The task. Check every line below for the string "split", and copy the lines that contain it.

Recorded data.

Lemma does_detach expected files l : does (ready nothing l) (detach_each sys expected files) (fun _ => ready nothing l).
Proof.
  induction files as [|[name [backing|]] files IH]; cbn [detach_each detach_loop]; [by apply does_ret| |].
  - apply (does_bind _ (fun _ => ready nothing l)).
    + destruct (_ && _ && _); [|by apply does_ret]. eapply does_bind; [apply does_open|]. intros [fd|]; [|by apply does_ret].
      apply (does_bind _ (fun _ => ready (with_fd fd nothing) l)); [by apply does_perform|]. intros b.
      eapply does_bind; [apply does_close|]. intros ?. by apply does_ret.
    + intros a. apply (does_bind _ (fun _ => ready nothing l)); [done|]. intros b. by apply does_ret.
  - apply (does_bind _ (fun _ => ready nothing l)); [by apply does_ret|]. intros a.
    apply (does_bind _ (fun _ => ready nothing l)); [done|]. intros b. by apply does_ret.
Qed.
Lemma finished_held b s : finished b s -> owned nothing (mounts_ s) (done_ s).
Proof. destruct b; [by intros [_ H]|]. intros [-> H]. by apply owned_clean. Qed.
Lemma clear_held s : owned nothing (mounts_ s) (done_ s) -> exists s', clear_mounts sys s = (s', Ret tt) /\ clean s'.
Proof.
  intros H. destruct (clear_mounts_runs sys nothing s H) as (new & E & H1 & _). eexists. split; [exact E|].
  split; [done|]. by apply owned_clean.
Qed.
Lemma does_container_manager : does clean (container_manager sys cfg android_img_path_ vendor_img_path_) (fun _ => clean).
Proof.
  apply (does_pre _ (ready nothing [])); [intros s; apply ready_clean|].
  assert (Hret : does (ready nothing []) (mret false) (fun _ => clean)) by (apply does_ret; intros s Hs; by apply ready_clean).
  unfold container_manager. apply (does_bind _ (fun _ => ready nothing [])); [by apply does_perform|]. intros a.
  apply (does_bind _ (fun _ => ready nothing [])); [destruct a; [by apply does_perform|by apply does_ret]|]. intros [|]; cbn [negb]; [|done].
  apply (does_bind _ (fun _ => ready nothing [])); [apply does_android_selected|]. intros android.
  apply (does_bind _ (fun _ => ready nothing [])); [apply does_data_selected|]. intros data.
  apply (does_bind _ (fun _ => ready nothing [])).
  { apply (does_bind _ (fun _ => ready nothing [])); [apply does_view|]. intros [|]; [by apply does_perform|by apply does_ret]. }
  intros [|]; cbn [negb]; [|done].
  apply (does_bind _ (fun _ => ready nothing [])); [by apply does_cleanup|]. intros [|]; cbn [negb]; [|done].
  apply (does_bind _ (fun _ => ready nothing [])).
  { apply (does_bind _ (fun _ => ready nothing [])); [apply does_view|]. intros [|]; cbn [negb]; [|by apply does_ret].
    apply (does_bind _ (fun _ => ready nothing [])); [apply does_view|]. intros files. apply does_detach. }
  intros [|]; cbn [negb]; [|done]. eapply does_bind; [eapply does_pre; [intros s; apply ready_clean|apply does_setup]|].
  intros [|]; cbn [negb]; [|by apply does_ret].
  intros s Hs%finished_held. unfold need, perform, mbind, M_bind. set (b := works _ _ _). 
  assert (Hn : owned nothing (mounts_ s) ((Serve, b) :: done_ s)) by by apply note_owned; [left|].
  destruct b; [|done]. cbn. unfold release_mounts, mbind, M_bind.
  destruct (cleanup_spec sys cfg law (note Serve true s)) as (new & b' & -> & Hf & _).
  destruct (clear_held (extend new (note Serve true s))) as (s' & -> & H); [|done].
  clear -Hf Hn. cbn in *. induction Hf as [|[a b] t [p Ep] _ IH]; [done|]. apply note_owned; [|done]. left. cbn in Ep. by subst.
Qed.
End finishing.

Exercise response.
  intros H. destruct (clear_mounts_runs sys nothing s H) as (new & E & H1 & _). eexists. split; [exact E|].
  split; [done|]. by apply owned_clean.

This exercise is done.